At the 3-year follow up, clinical, echocardiographic, and computed tomography angiography showed normal findings (Fig. 3).

Figure 3

Computed tomography angiography. The image was taken 3 years after the repair of the pseudoaneurysm and shows normal findings. AAO = ascending aorta; LCA = left coronary artery; LPA = left pulmonary artery; LV = left ventricle.

Discussion

While pseudoaneurysms have been described after pediatric cardiac surgery particularly when synthetic materials were used [2], [3], [4], they have not been described following a primary arterial switch operation.
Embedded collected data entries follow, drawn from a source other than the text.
(* ===== verification/EndToEnd.v ===== *)
(** * Commands with data, end to end

    SELECT, STATUS, SEARCH and LIST through the client against the handlers of
    the server, over an arbitrary backend. *)

From S2P Require Import Prelude Utf8 GoStrings GoTime NumSet Imap Decoder Encoder Wire Writers.
From S2P Require Import ConnState Conn Commands Dispatch Replies Gate.
From S2P Require Import ClientParse Client ClientFacts Exchange.

Section Lines.
Context {U : Unicode} (handler : UnilateralDataHandler).

(** ** What the client makes of a line *)
Lemma processUntagged_word w x c :
  w <> [] -> " "%char ∉ w -> ParseUint w 32 = Err (NumError "ParseUint" w ErrSyntax) ->
  processUntagged handler (w ++ " " ++ x) c = named_response (w ++ " " ++ x) c.
Proof.
  intros Hne Hw Hp. unfold processUntagged. change (" " ++ x) with (" "%char :: x).
  rewrite IndexByte_app by done. destruct w as [|b w]; [done|]. cbn [length].
  change (S (length w)) with (length (b :: w)). by rewrite take_app_length, Hp.
Qed.

Lemma processUntagged_number n x c :
  0 <= n < 2 ^ 32 ->
  processUntagged handler (FormatUint n ++ " " ++ x) c = processNumericResponse handler n x c.
Proof.
  intros Hn. unfold processUntagged. change (" " ++ x) with (" "%char :: x).
  rewrite IndexByte_app by (by apply graphic_not; [apply FormatUint_graphic; lia|]).
  pose proof (FormatUint_ne n). destruct (length (FormatUint n)) as [|k] eqn:Ek; [by apply length_zero_iff_nil in Ek|].
  rewrite <- Ek, take_app_length, ParseUint_FormatUint by lia.
  replace (S (length (FormatUint n))) with (length (FormatUint n) + 1)%nat by lia.
  by rewrite <- drop_drop, drop_app_length.
Qed.

Lemma first_cut (c : ascii) (x rest : bytes) :
  exists y z, x ++ c :: rest = y ++ c :: z /\ c ∉ y /\ (c ∉ x -> y = x).
Proof.
  destruct (IndexByte x c) as [i|] eqn:E.
  - apply IndexByte_cut in E as [Hx Hn]. exists (take i x), (drop (S i) x ++ c :: rest). split_and!; [|done|].
    + rewrite Hx at 1. by rewrite <- app_assoc.
    + intros Hc. exfalso. apply Hc. rewrite Hx. set_solver.
  - apply IndexByte_None in E. by exists x, rest.
Qed.

(** A response code [name] with arguments: the client sees them up to the first
    closing bracket. *)
Lemma code_line name x c :
  forallb graphic name = true -> "]"%char ∉ name ->
  exists y, ("]"%char ∉ x -> y = x) /\
  processUntagged handler ("OK [" ++ name ++ " " ++ x ++ "] ") c = handleResponseCode (name ++ " " ++ y) c.
Proof.
  intros Hg Hb.
  change ("OK [" ++ name ++ " " ++ x ++ "] ") with ("OK" ++ " " ++ "[" ++ name ++ " " ++ x ++ "] ").
  rewrite processUntagged_word by (done || by apply (bool_decide_unpack _)).
  unfold named_response. set (tail := "[" ++ name ++ " " ++ x ++ "] ").
  change ("OK" ++ " " ++ tail) with (("OK " : bytes) ++ tail).
  rewrite ToUpper_app, (ToUpper_ascii "OK ") by done. change (upper_char <$> _) with ("OK " : bytes).
  rewrite HasPrefix_app. change (drop 3 (("OK " : bytes) ++ tail)) with tail. subst tail.
  unfold handleStatusResponse, bracketed. rewrite HasPrefix_app.
  destruct (first_cut "]" x " ") as (y & z & Hx & Hy & Heq). exists y. split; [done|].
  change (x ++ "] ") with (x ++ "]"%char :: " "). rewrite Hx.
  replace ("[" ++ name ++ " " ++ y ++ "]"%char :: z) with (("["%char :: name ++ " " ++ y) ++ "]"%char :: z).
  2: { cbn [app]. by rewrite <- !app_assoc. }
  rewrite IndexByte_app.
  2: { rewrite not_elem_of_cons, !not_elem_of_app. split_and!; [done..| |done]. by apply (bool_decide_unpack _). }
  cbn [length]. rewrite Nat.sub_succ, Nat.sub_0_r.
  change (drop 1 (("["%char :: name ++ " " ++ y) ++ "]"%char :: z)) with ((name ++ " " ++ y) ++ "]"%char :: z).
  by rewrite take_app_length.
Qed.

Lemma handle_code name y c :
  " "%char ∉ name -> ascii_string name = true ->
  handleResponseCode (name ++ " " ++ y) c =
  let name := upper_char <$> name in
  if name =s "UIDVALIDITY" then parse_into y set_uidValidity c
  else if name =s "UIDNEXT" then parse_into y set_uidNext c
  else if name =s "UNSEEN" then parse_into y set_unseen c
  else if name =s "PERMANENTFLAGS" then storeUntagged ("PERMANENTFLAGS " ++ y) c
  else if name =s "CAPABILITY" then handleCapability y c
  else if name =s "READ-ONLY" then on_view (set_readOnly true) c
  else if name =s "READ-WRITE" then on_view (set_readOnly false) c
  else c.
Proof.
  intros Hsp Ha. unfold handleResponseCode. change (name ++ " " ++ y) with (name ++ " "%char :: y).
  change (" " : bytes) with [" "%char]. rewrite SplitN1_field by done. cbn [SplitN].
  by rewrite ToUpper_ascii.
Qed.

Lemma number_code name n c :
  0 <= n < 2 ^ 32 -> name ∈ ["UIDVALIDITY" : bytes; "UIDNEXT" : bytes; "UNSEEN" : bytes] ->
  processUntagged handler ("OK [" ++ name ++ " " ++ FormatUint n ++ "] ") c =
  on_view (if name =s "UIDVALIDITY" then set_uidValidity n
           else if name =s "UIDNEXT" then set_uidNext n else set_unseen n) c.
Proof.
  intros Hn Hin. assert ("]"%char ∉ FormatUint n) as Hb.
  { intros H. pose proof (FormatUint_digits n ltac:(lia)) as HF. rewrite forallb_Forall, list.Forall_forall in HF.
    by specialize (HF _ H). }
  assert (forallb graphic name = true /\ "]"%char ∉ name /\ " "%char ∉ name /\ ascii_string name = true) as (H1 & H2 & H3 & H4).
  { repeat (apply elem_of_cons in Hin as [->|Hin]; [by split_and!; try done; apply (bool_decide_unpack _)|]).
    by apply elem_of_nil in Hin. }
  destruct (code_line name (FormatUint n) c H1 H2) as (y & Hy & ->). rewrite (Hy Hb), handle_code by done.
  unfold parse_into. rewrite ParseUint_FormatUint by lia.
  repeat (apply elem_of_cons in Hin as [->|Hin]; [cbv zeta; by eval_words|]). by apply elem_of_nil in Hin.
Qed.
(** The other codes of SELECT do not touch the data of the mailbox. *)
Lemma other_code name x c :
  name ∈ ["PERMANENTFLAGS" : bytes; "HIGHESTMODSEQ" : bytes; "MAILBOXID" : bytes] ->
  cl_view (processUntagged handler ("OK [" ++ name ++ " " ++ x ++ "] ") c) = cl_view c.
Proof.
  intros Hin.
  assert (forallb graphic name = true /\ "]"%char ∉ name /\ " "%char ∉ name /\ ascii_string name = true) as (H1 & H2 & H3 & H4).
  { repeat (apply elem_of_cons in Hin as [->|Hin]; [by split_and!; try done; apply (bool_decide_unpack _)|]).
    by apply elem_of_nil in Hin. }
  destruct (code_line name x c H1 H2) as (y & _ & ->). rewrite handle_code by done. destruct c.
  repeat (apply elem_of_cons in Hin as [->|Hin]; [cbv zeta; by eval_words|]). by apply elem_of_nil in Hin.
Qed.

Lemma view_on_view f c : cl_view (on_view f c) = f (cl_view c).
Proof. by destruct c. Qed.
Lemma flags_line x c : cl_view (processUntagged handler ("FLAGS " ++ x) c) = cl_view c.
Proof.
  change ("FLAGS " ++ x) with ("FLAGS" ++ " " ++ x).
  rewrite processUntagged_word by (done || by apply (bool_decide_unpack _)). unfold named_response.
  change ("FLAGS" ++ " " ++ x) with (("FLAGS " : bytes) ++ x).
  rewrite ToUpper_app, (ToUpper_ascii "FLAGS ") by done. by destruct c, (ToUpper x).
Qed.
Lemma exists_line n c :
  0 <= n < 2 ^ 32 -> cl_view (processUntagged handler (FormatUint n ++ " EXISTS") c) = set_messages n (cl_view c).
Proof.
  intros Hn. change (" EXISTS" : bytes) with (" " ++ "EXISTS" : bytes). rewrite processUntagged_number by done.
  unfold processNumericResponse. rewrite ToUpper_ascii by done. destruct c. by destruct (uh_Exists handler).
Qed.
Lemma recent_line n c :
  0 <= n < 2 ^ 32 -> cl_view (processUntagged handler (FormatUint n ++ " RECENT") c) = set_recent n (cl_view c).
Proof.
  intros Hn. change (" RECENT" : bytes) with (" " ++ "RECENT" : bytes). rewrite processUntagged_number by done.
  unfold processNumericResponse. rewrite ToUpper_ascii by done. destruct c. by destruct (uh_Recent handler).
Qed.
End Lines.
Peculiar effects about this case include late presentation, mechanical ventilation, systemic sepsis with fungal infection, and prolonged prostaglandin administration. In addition, the postoperative course included treatment for mediastinits. Considering that arterial switch operation includes numerous suture lines, many of which are exposed to systemic pressure, it is plausible that the pre-exiting infection, presence of fungal infection, and postoperative mediastinits led to weakening of the suture line and development of pseudoaneurysms. Kato et al. [5] described a case of an infant, nearly 1 years of age, who had staged treatment of transposition of the great arteries with previous pulmonary artery band and a shunt, who developed a pseudoaneurysm attributed to mediastinal infection.

The time was of great essence in our case as the patient was already late presentation (>6 weeks) and a full course of antimicrobial therapy would be at the expense of left ventricular function. That was the reason for deciding to control the sepsis and expedite surgery. However, in cases where timing of surgery is not crucial, it would be the optimal approach to clear the infection radically at first. In addition, in those patients with prolonged antibiotic therapy, fungal infection should be suspected and treated.